Each version of GTA has a particular criminal ethos, intimately connected to automobile theft. Vice City (2002) is set in a fictional Miami and the criminal-avatar is a Tony Montanya-like Italian-American Mafioso named Tommy Vercetti; San Andreas (2004) is set in a west coast city and the avatar-criminal is an African-American gangsta’ named Carl Johnson, modeled off a character from the 1991 movie Boyz in the Hood; GTA IV’s (2008) Liberty City is a replica of New York and the digital lawbreaker is Eastern European immigrant Niko Bellic – a Godfather prototype. What the gamer does with the stolen automobile is a matter of choice, but violence and chaos seem unavoidable. As in real life, the automobile is itself a weapon, a force for violence and destruction. Digital cars, set aflame by assault rifle fire or Molotov cocktail, explode with drivers still inside; pedestrians are run over -- some bounce of the car’s grill, others fly over the hood. When a driver hits a random motorcyclist, however, the resulting crash is particularly catastrophic: the motorcyclist is sent flying long and high distances before death a la cement trauma. In GTA, it’s also important to note, the automobile can serve more banal and logistical purposes: it can be used to go to a fast food joint, a place to have sex with a prostitute, or to complete illegal errands. In GTA, the automobile serves many purposes, but theft, violence, crime, and destruction are at the heart of the game’s digital automobility.
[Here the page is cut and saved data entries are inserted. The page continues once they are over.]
Lemma DeleteTorrent_passes t d hash : head_reached t d -> record_of_hash d hash (tk_RecordID t) = true ->
  is_Some (torrents d !! hash) -> fst (DeleteTorrent d hash) = Ok tt ->
  head_passed t (snd (DeleteTorrent d hash)).
Proof using fold catalog_json.
  intros Hr Hrec Ht Hok. apply (passes_exact t d); [apply (apply_advance fold catalog_json (OpDeleteTorrent hash))|done|].
  intros o Ho Heq. unfold DeleteTorrent in *. apply atomically_accepted in Hok.
  set (d' := snd _) in *. clearbody d'. unfold DeleteTorrent_tx in Hok. case_match; [done|].
  match type of Hok with context [delete_torrent_row hash ?x] => set (d1 := x) in * end.
  destruct (delete_torrent_row hash d1) as [d2|] eqn:E; [|done].
  eapply (delete_torrent_row_passes _ _ _ (tk_StorageID t) o) in E; [|done|done|by rewrite <- Heq in Hrec].
  eapply beyond_advance; [|rewrite <- Heq at 2; exact E].
  apply fenced_advance. branches; eauto with fences.
Qed.

Lemma CreateStorageOperation_passes t d m v previous claimed : head_reached t d ->
  m_StorageID m = tk_StorageID t -> m_Hash m = v_Hash v -> rc_record_id (v_row v) = tk_RecordID t ->
  quiet_stage (rc_stage (v_row v)) = false -> fst (CreateStorageOperation fold d m v previous claimed) = Ok tt ->
  head_passed t (snd (CreateStorageOperation fold d m v previous claimed)).
Proof using fold catalog_json.
  intros Hr Hsid Hh Hrec Hq Hok.
  apply (passes_exact t d); [apply (apply_advance fold catalog_json (OpCreateStorageOperation m v previous claimed))|done|].
  intros o Ho Heq. unfold CreateStorageOperation in *. apply atomically_accepted in Hok.
  set (d' := snd _) in *. clearbody d'. unfold CreateStorageOperation_tx in Hok.
  destruct (checkStorageFence d m _) as [[]|] eqn:Ef; [|done]. case_match; [done|]. case_match; [done|].
  destruct (check_claims fold d m v claimed); [|done].
  destruct (upsert_recovery _ _ _ d) as [[n d1]|] eqn:E; [|done].
  eapply (upsert_recovery_passes _ _ _ _ _ _ (tk_StorageID t) o) in E; [|done|done|by rewrite Hrec, <- Heq|].
  - eapply beyond_advance; [|rewrite <- Heq at 2; exact E]. apply fenced_advance.
    destruct (each_row _ _ _) as [d2|] eqn:E3 in Hok; [|done]. simplify_eq.
    apply insert_claims_frame, fenced_of_frame in E3; [|reflexivity]. etransitivity; [|exact E3]. fence_step.
  - apply checkStorageFence_inv in Ef as (s & Hs & Hid & _). unfold storage_of_hash.
    rewrite <- Hh, Hs, <- Hsid. by apply String.eqb_eq.
Qed.

Lemma SetStorageLayout_passes t d before record next : head_reached t d ->
  m_StorageID before = tk_StorageID t -> mapping_layout before <> next ->
  fst (SetStorageLayout fold d before record next) = Ok tt ->
  head_passed t (snd (SetStorageLayout fold d before record next)).
Proof using fold catalog_json.
  intros Hr Hsid Hne Hok.
  apply (passes_exact t d); [apply (apply_advance fold catalog_json (OpSetStorageLayout before record next))|done|].
  intros o Ho Heq. unfold SetStorageLayout in *. destruct (Layout_Validate next) eqn:Ev; [|done].
  apply atomically_accepted in Hok. set (d' := snd _) in *. clearbody d'. cbn beta in Hok.
  destruct (setStorageLayoutTx fold before record next d) as [d1|] eqn:E; [|done]. simplify_eq.
  unfold setStorageLayoutTx in E. rewrite Ev in E. destruct (checkStorageClaims _ _ _ _); [|done].
  case_match; [done|]. case_match eqn:Em; [done|]. case_match eqn:Ex; [done|].
  destruct (update_storage _ _ d) as [[n d1]|] eqn:Eu; [|done]. simplify_eq.
  apply negb_false_iff in Em. destruct (torrent_storage d !! m_Hash before) as [s|] eqn:Es; [|done].
  assert (forall h s, torrent_storage d !! h = Some s -> st_storage_id s = m_StorageID before -> same_mapping before s = true) as Hall.
  { intros h s' Hl Hid. destruct (same_mapping before s') eqn:Es'; [done|].
    assert (existsb (fun '(_, s) => if (st_storage_id s =? m_StorageID before)%string then negb (same_mapping before s)
              else negb (st_root s =? "")%string && collides fold (st_root s) (l_Root next)) (map_to_list (torrent_storage d)) = true);
      [|congruence].
    apply existsb_exists. exists (h, s'). split; [by apply list_elem_of_In, elem_of_map_to_list|].
    by rewrite (proj2 (String.eqb_eq _ _) Hid), Es'. }
  eapply (update_storage_passes _ _ _ _ _ (tk_StorageID t) o) in Eu; [rewrite <- Heq at 2; exact Eu|done|exact Es| |].
  - unfold same_mapping in Em. split_bools. cbn. by rewrite (proj2 (String.eqb_eq _ _)), H2 by done.
  - intros h s' Hl Hsel. cbn in Hsel. split_bools. rewrite <- Hsid. split; [done|].
    assert (same_mapping before s' = true) as Hm by (by eapply Hall). unfold same_mapping, same_geometry in *. split_bools.
    apply not_true_is_false. intros Hs. split_bools. apply Hne. unfold mapping_layout. cbn in *. destruct next; cbn in *.
    f_equal; try lia; congruence.
Qed.

Lemma fenced_storage d m id hash sid : checkStorageFence d m id = Ok tt -> m_StorageID m = sid -> m_Hash m = hash ->
  storage_of_hash d hash sid = true.
Proof.
  intros (s & Hs & Hid & _)%checkStorageFence_inv <- <-. unfold storage_of_hash. rewrite Hs. by apply String.eqb_eq.
Qed.

Lemma TransitionStorageOperation_passes t d m v from : head_reached t d ->
  m_StorageID m = tk_StorageID t -> m_Hash m = v_Hash v -> rc_record_id (v_row v) = tk_RecordID t ->
  quiet_stage (rc_stage (v_row v)) = false -> fst (TransitionStorageOperation d m v from) = Ok tt ->
  head_passed t (snd (TransitionStorageOperation d m v from)).
Proof using fold catalog_json.
  intros Hr Hsid Hh Hrec Hq Hok.
  apply (passes_exact t d); [apply (apply_advance fold catalog_json (OpTransitionStorageOperation m v from))|done|].
  intros o Ho Heq. unfold TransitionStorageOperation in *. apply atomically_accepted in Hok.
  set (d' := snd _) in *. clearbody d'. cbn beta in Hok.
  destruct (checkStorageFence d m _) as [[]|] eqn:Ef; [|done].
  destruct (update_recovery _ _ _ d) as [[n d1]|] eqn:E; [|done]. case_match eqn:En; [done|]. simplify_eq. split_bools.
  eapply (update_recovery_passes _ _ _ _ _ _ (tk_StorageID t) o) in E; [rewrite <- Heq at 2; exact E|lia|done| |].
  - intros old _ Hs. split; [done|]. unfold at_stage in Hs. split_bools. cbn. rewrite <- Heq in Hrec. cbn in Hrec. congruence.
  - by eapply fenced_storage.
Qed.

Lemma update_recovery_row hash sel set d n d' old :
  update_recovery hash sel set d = Ok (n, d') -> storage_recovery d !! hash = Some old -> sel old = true ->
  storage_recovery d' !! hash = Some (set old).
Proof.
  unfold update_recovery. intros H Hl Hsel. rewrite Hl, Hsel in H.
  destruct (resume_journal hash (set old) d) as [d1|]; [|done]. simplify_eq. apply lookup_insert_eq.
Qed.

(** The committed row replaces the published one. *)
Lemma CommitStorageOperation_mutates sid d before v next paused :
  m_StorageID before = sid -> m_Hash before = v_Hash v ->
  fst (CommitStorageOperation fold d before v next paused) = Ok tt ->
  mutates sid (rc_record_id (v_row v)) d (snd (CommitStorageOperation fold d before v next paused)).
Proof.
  intros Hsid Hh Hok. unfold CommitStorageOperation in *. apply atomically_accepted in Hok.
  set (d' := snd _) in *. clearbody d'. unfold CommitStorageOperation_tx in Hok.
  destruct (checkStorageFence d before _) as [[]|] eqn:Ef; [|done].
  destruct (storage_recovery d !! v_Hash v) as [old|] eqn:Eold; [|done].
  case_match eqn:Em; [done|]. case_match eqn:Es; [done|]. split_bools.
  destruct (setStorageLayoutTx fold before _ next d) as [d1|] eqn:El; [|done].
  apply setStorageLayoutTx_frame in El. pose proof (El Recoveries eq_refl) as Er. cbn in Er.
  destruct (update_recovery _ _ _ _) as [[n d2]|] eqn:Eu; [|done].
  eapply (update_recovery_row _ _ _ _ _ _ old) in Eu; cycle 1.
  { transitivity (storage_recovery d1 !! v_Hash v); [by destruct paused|by rewrite Er]. }
  { cbn. apply andb_true_iff. split; [by apply String.eqb_eq|lia]. }
  simplify_eq. eapply mutates_journal; [by eapply fenced_storage| |exact Eu| |done]; [done|].
  rewrite Eold. intros E%(inj Some). apply (f_equal rc_stage) in E. cbn in E. congruence.
Qed.

Lemma SaveRecovery_passes t d v : head_reached t d -> storage_of_hash d (v_Hash v) (tk_StorageID t) = true ->
  rc_record_id (v_row v) = tk_RecordID t -> quiet_stage (rc_stage (v_row v)) = false ->
  fst (SaveRecovery d v) = Ok tt -> head_passed t (snd (SaveRecovery d v)).
Proof using fold catalog_json.
  intros Hr Hs Hrec Hq Hok. apply (passes_exact t d); [apply (apply_advance fold catalog_json (OpSaveRecovery v))|done|].
  intros o Ho Heq. unfold SaveRecovery in *. apply affecting_one_accepted in Hok. set (d' := snd _) in *. clearbody d'.
  destruct (record_of_hash d _ _); [|done].
  eapply (upsert_recovery_passes _ _ _ _ _ _ (tk_StorageID t) o) in Hok; [rewrite <- Heq at 2; exact Hok|done..| |done].
  rewrite <- Heq in Hrec. done.
Qed.

Lemma AdvanceDeletion_passes t d hash id stage removed : head_reached t d ->
  storage_of_hash d hash (tk_StorageID t) = true -> id = tk_RecordID t -> quiet_stage stage = false ->
  fst (AdvanceDeletion d hash id stage removed) = Ok tt -> head_passed t (snd (AdvanceDeletion d hash id stage removed)).
Proof using fold catalog_json.
  intros Hr Hs Hid Hq Hok.
  apply (passes_exact t d); [apply (apply_advance fold catalog_json (OpAdvanceDeletion hash id stage removed))|done|].
  intros o Ho Heq. unfold AdvanceDeletion in *. apply affecting_one_accepted in Hok. set (d' := snd _) in *. clearbody d'.
  eapply (update_recovery_passes _ _ _ _ _ _ (tk_StorageID t) o) in Hok; [rewrite <- Heq at 2; exact Hok|done..| |done].
  intros old _ Hsel. split_bools. split; [done|]. rewrite <- Heq in Hid. cbn in *. congruence.
Qed.

Lemma mutates_passes t d op : head_reached t d ->
  mutates (tk_StorageID t) (tk_RecordID t) d (apply fold catalog_json d op) -> head_passed t (apply fold catalog_json d op).
Proof.
  intros Hr Hm. apply (passes_exact t d); [apply apply_advance|done|]. intros o Ho Heq.
  rewrite <- Heq at 2. eapply mutates_beyond; [exact Ho| |exact Hm]. by rewrite <- Heq.
Qed.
Stealing a car in GTA’s digital world is a discommodious combination of reality and fantasy. Car theft in GTA is undemanding and nearly always without consequence. With a player’s click of a consul button, the thief-avatar casually opens the door to an unmanned car or tosses the driver out of an already-occupied car, and motors away. Unencumbered by drivers, locks, The Club, alarms, On Star, security cameras, or any other theft prevention system – automobile theft in GTA is effortlessly accomplished. The thief’s deed therefore becomes an everyday activity. [5] “You will,” as one review writer counseled, “steal thousands of cars in the course of the game, driving each until you have destroyed it or until you see one you like better.”[6]

The automobile is strangely disposable in this world, and the thief is incorrigible. Even if the car thief were apprehended, he faces no court system and prison time: the criminal-avatar, whether arrested or killed, regenerates in a designated place on the digital map. The digital map, the more authentic component of GTA, is an immense and open-ended arena built to mirror major American cities. The thief-avatar navigates the freeways, manufacturing districts, slums, and urban neighborhoods of a faux New York or Los Angeles in a range of digital car makes and models that mimic the models on the streets. In Vice City Stories you can steal the Patriot (Hummer), in San Andreas you can steal the Elegant (BMW), and in GTA: IV you can steal the Infernus (Lamborghini).[7] Also at the gamer’s disposal are motorcycles, tractors, forklifts, trucks, busses, helicopters, and airplanes. The stolen cars and vehicles perform, in some crucial respects, like cars on the street. The digital cars leave skid marks on the road after a sharp turn; they incur broken windows and lose fenders after accidents; and car radios play stations with commercials and popular music.[8] The incredible details of the game, coupled with the freedom made possible with the ease of car theft, make GTA a digital terrain of geographic reality and mayhem-based fantasy.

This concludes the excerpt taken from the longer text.